# [WORK REQUIRED]
Exactly the lines from the first line of the listing through the line containing "Definition named_children (m" should appear in the output, unchanged.
=== Begin Enclosure ===
(** Modelled from the spec: the [ConvLayer] class of [smol.modules] (not in
    the sources), a convolution with a [batch_norm] flag and, when
    normalization is present, its [nn.BatchNorm2d] sub-layer [norm]. *)
Record conv_layer := mkConvLayer {
  batch_norm : bool;
  conv : conv2d;
  norm : option batchnorm2d }.

(** An [nn.Module] tree: a [ConvLayer], a [BatchNorm2d], or any other module
    with its own parameters and its ordered children.  Parameters are not
    shared between modules. *)
#[warnings="-register-all"]
Inductive module :=
| ConvLayer (l : conv_layer)
| BatchNorm2d (bn : batchnorm2d)
| Module (params : list param) (children : list module).

(** [model.named_children()] restricted to what [load_darknet_weights]
    looks at: the children of a [ConvLayer] ([conv], [norm]) and of a
    [BatchNorm2d] (none) are never [ConvLayer]s, so they are left out. *)
Definition named_children (m : module) : list module :=
  match m with
  | Module _ cs => cs
  | _ => []
  end.

Definition with_children (m : module) (cs : list module) : module :=
  match m with
  | Module ps _ => Module ps cs
  | _ => m
  end.

(** ** [darknet_numel] *)

Definition conv_layer_params (l : conv_layer) : list param :=
  conv_weight (conv l)
    :: match conv_bias (conv l) with Some b => [b] | None => [] end
    ++ match norm l with Some bn => [bn_weight bn; bn_bias bn] | None => [] end.

(** [model.parameters()]: own parameters first, then the children's. *)
Fixpoint parameters (m : module) : list param :=
  match m with
  | ConvLayer l => conv_layer_params l
  | BatchNorm2d bn => [bn_weight bn; bn_bias bn]
  | Module ps cs => ps ++ flat_map parameters cs
  end.

(** The [nn.BatchNorm2d] instances among [model.modules()]. *)
Fixpoint batchnorms (m : module) : list batchnorm2d :=
  match m with
  | ConvLayer l => match norm l with Some bn => [bn] | None => [] end
  | BatchNorm2d bn => [bn]
  | Module _ cs => flat_map batchnorms cs
  end.

Definition sum_nat (l : list nat) : nat := fold_right Nat.add 0%nat l.

Definition darknet_numel (model : module) : nat :=
  let num_params :=
    sum_nat (map (fun p => numel (value p))
                 (filter requires_grad (parameters model))) in
  fold_left
    (fun n bn => (n + length (running_mean bn) + length (running_var bn))%nat)
    (batchnorms model) num_params.

(** ** Errors *)

Inductive error :=
| TruncatedHeader    (* ValueError of [major, minor, revision, seen, _ = header] *)
| UnmatchingWeights  (* ValueError("Unmatching number of weights") *)
| ViewError          (* RuntimeError of [view_as] on a wrong element count *)
| AttributeError.    (* [module.norm] or [module.conv.bias] is None *)

Definition result (A : Type) : Type := (error + A)%type.

Definition bind {A B} (r : result A) (k : A -> result B) : result B :=
  match r with inl e => inl e | inr a => k a end.

Notation "'let*' x := r 'in' k" := (bind r (fun x => k))
  (at level 200, x name, r at level 100, k at level 200).

(** ** Slicing, [view_as] and [copy_] *)

(** [weights[:n], weights[n:]] *)
Definition split_at (n : nat) (ws : list Z) : list Z * list Z :=
  (firstn n ws, skipn n ws).

(** [torch.from_numpy(slice).view_as(t)]: fails unless the slice has
    exactly [t.numel()] elements. *)
Definition view_as (slice : list Z) (t : tensor) : result tensor :=
  if Nat.eqb (length slice) (numel t) then inr (mkTensor (shape t) slice)
  else inl ViewError.

(** The same for a 1-D running-statistics buffer. *)
Definition view_as_vec (slice : list Z) (v : list Z) : result (list Z) :=
  if Nat.eqb (length slice) (length v) then inr slice else inl ViewError.

(** [p.data.copy_(src)] for a source of the same shape. *)
Definition copy_param (p : param) (src : tensor) : param :=
  mkParam (mkTensor (shape (value p)) (data src)) (requires_grad p).

(** ** [_load_conv_norm] and [_load_conv]

    Both take the remaining flat array and a [ConvLayer]; they return the
    layer with its tensors overwritten and the rest of the array.  All
    [view_as] calls come before the first [copy_], so a failing view leaves
    the layer untouched. *)

Definition _load_conv_norm (weights : list Z) (module : conv_layer)
    : result (conv_layer * list Z) :=
  match norm module with
  | None => inl AttributeError
  | Some bn =>
    let norm_bias_numel := numel (value (bn_bias bn)) in
    let '(norm_bias, weights) := split_at norm_bias_numel weights in
    let* norm_bias := view_as norm_bias (value (bn_bias bn)) in

    let norm_weight_numel := numel (value (bn_weight bn)) in
    let '(norm_weight, weights) := split_at norm_weight_numel weights in
    let* norm_weight := view_as norm_weight (value (bn_weight bn)) in

    let norm_mean_numel := length (running_mean bn) in
    let '(norm_mean, weights) := split_at norm_mean_numel weights in
    let* norm_mean := view_as_vec norm_mean (running_mean bn) in

    let norm_var_numel := length (running_var bn) in
    let '(norm_var, weights) := split_at norm_var_numel weights in
    let* norm_var := view_as_vec norm_var (running_var bn) in

    let conv_weight_numel := numel (value (conv_weight (conv module))) in
    let '(cw, weights) := split_at conv_weight_numel weights in
    let* cw := view_as cw (value (conv_weight (conv module))) in

    let bn' := mkBN (copy_param (bn_weight bn) norm_weight)
                    (copy_param (bn_bias bn) norm_bias)
                    norm_mean norm_var in
    let conv' := mkConv (copy_param (conv_weight (conv module)) cw)
                        (conv_bias (conv module)) in
    inr (mkConvLayer (batch_norm module) conv' (Some bn'), weights)
  end.

Definition _load_conv (weights : list Z) (module : conv_layer)
    : result (conv_layer * list Z) :=
  match conv_bias (conv module) with
  | None => inl AttributeError
  | Some b =>
    let conv_bias_numel := numel (value b) in
    let '(cb, weights) := split_at conv_bias_numel weights in
    let* cb := view_as cb (value b) in

    let conv_weight_numel := numel (value (conv_weight (conv module))) in
    let '(cw, weights) := split_at conv_weight_numel weights in
    let* cw := view_as cw (value (conv_weight (conv module))) in

    let conv' := mkConv (copy_param (conv_weight (conv module)) cw)
                        (Some (copy_param b cb)) in
    inr (mkConvLayer (batch_norm module) conv' (norm module), weights)
  end.

(** The loop [for name, module in model.named_children(): ...]: the
    children as they stand when the loop stops, and either the error that
    stopped it or the rest of the array. *)
Fixpoint load_children (cs : list module) (weights : list Z)
    : list module * result (list Z) :=
  match cs with
  | [] => ([], inr weights)
  | c :: cs' =>
    match c with
    | ConvLayer l =>
      match (if batch_norm l then _load_conv_norm weights l
             else _load_conv weights l) with
      | inl e => (c :: cs', inl e)
      | inr (l', weights') =>
        let '(cs'', r) := load_children cs' weights' in
        (ConvLayer l' :: cs'', r)
      end
    | _ =>
      let '(cs'', r) := load_children cs' weights in
      (c :: cs'', r)
    end
  end.

(** ** Reading the file *)

(** Bytes [b0 b1 b2 b3] as the little-endian unsigned 32-bit word. *)
Definition le32 (b0 b1 b2 b3 : Z) : Z :=
  b0 + b1 * 2 ^ 8 + b2 * 2 ^ 16 + b3 * 2 ^ 24.

(** The signed reading of a 32-bit word ([np.int32]). *)
Definition to_int32 (u : Z) : Z :=
  if u <? 2 ^ 31 then u else u - 2 ^ 32.

(** The 32-bit words of a byte sequence; a trailing partial word is not
    read (as [np.fromfile] does). *)
Fixpoint words32 (bs : list Z) : list Z :=
  match bs with
  | b0 :: b1 :: b2 :: b3 :: rest => le32 b0 b1 b2 b3 :: words32 rest
  | _ => []
  end.

(** [np.fromfile(f, count=5, dtype=np.int32)]: at most 20 bytes are read,
    the stream is left after them. *)
Definition fromfile_int32_5 (f : list Z) : list Z * list Z :=
  (map to_int32 (words32 (firstn 20 f)), skipn 20 f).

(** [np.fromfile(f, dtype=np.float32)]: the rest of the stream, as bits. *)
Definition fromfile_float32 (f : list Z) : list Z := words32 f.

(** [major, minor, revision, seen, _ = header] *)
Definition unpack_header (header : list Z) : result (Z * Z * Z * Z * Z) :=
  match header with
  | [major; minor; revision; seen; r] => inr (major, minor, revision, seen, r)
  | _ => inl TruncatedHeader
  end.

(** Lines 67-72: the header reader. *)
Definition read_header (f : list Z) : result ((Z * Z * Z * Z * Z) * list Z) :=
  let '(header, rest) := fromfile_int32_5 f in
  let* h := unpack_header header in
  inr (h, rest).

(** [load_darknet_weights model weights_path], the file given by its bytes:
    the model as it stands at the end and the outcome (an exception or the
    returned [success]).  The version string and the print are not
    modelled. *)
Definition load_darknet_weights (model : module) (file : list Z)
    : module * result bool :=
  let '(header, rest) := fromfile_int32_5 file in
  let weights := fromfile_float32 rest in
  match unpack_header header with
  | inl e => (model, inl e)
  | inr _ =>
    if negb (Nat.eqb (darknet_numel model) (length weights))
    then (model, inl UnmatchingWeights)
    else
      let '(cs, r) := load_children (named_children model) weights in
      (with_children model cs,
       let* weights := r in
       inr (Nat.eqb (length weights) 0))
  end.

(** ** Writing the file (the inverse direction, for the round trip) *)

(** The four little-endian bytes of a 32-bit word. *)
Definition bytes_of_word (z : Z) : list Z :=
  [Z.land z 255; Z.land (Z.shiftr z 8) 255;
   Z.land (Z.shiftr z 16) 255; Z.land (Z.shiftr z 24) 255].

Definition bytes_of_words (zs : list Z) : list Z := flat_map bytes_of_word zs.

(** Following the spec's words: the payload a Darknet writer emits for a
    model, layer by layer over the direct children; a normalized layer
    writes normalization bias, weight, running mean, running variance and
    convolution weight, a plain one its convolution bias and weight. *)
Definition darknet_layer_payload (l : conv_layer) : list Z :=
  if batch_norm l then
    match norm l with
    | Some bn => data (value (bn_bias bn)) ++ data (value (bn_weight bn))
                 ++ running_mean bn ++ running_var bn
                 ++ data (value (conv_weight (conv l)))
    | None => []
    end
  else
    match conv_bias (conv l) with
    | Some b => data (value b) ++ data (value (conv_weight (conv l)))
    | None => []
    end.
=== End Enclosure ===
# [EXERCISE RESULT]
(** Modelled from the spec: the [ConvLayer] class of [smol.modules] (not in
    the sources), a convolution with a [batch_norm] flag and, when
    normalization is present, its [nn.BatchNorm2d] sub-layer [norm]. *)
Record conv_layer := mkConvLayer {
  batch_norm : bool;
  conv : conv2d;
  norm : option batchnorm2d }.

(** An [nn.Module] tree: a [ConvLayer], a [BatchNorm2d], or any other module
    with its own parameters and its ordered children.  Parameters are not
    shared between modules. *)
#[warnings="-register-all"]
Inductive module :=
| ConvLayer (l : conv_layer)
| BatchNorm2d (bn : batchnorm2d)
| Module (params : list param) (children : list module).

(** [model.named_children()] restricted to what [load_darknet_weights]
    looks at: the children of a [ConvLayer] ([conv], [norm]) and of a
    [BatchNorm2d] (none) are never [ConvLayer]s, so they are left out. *)
Definition named_children (m : module) : list module :=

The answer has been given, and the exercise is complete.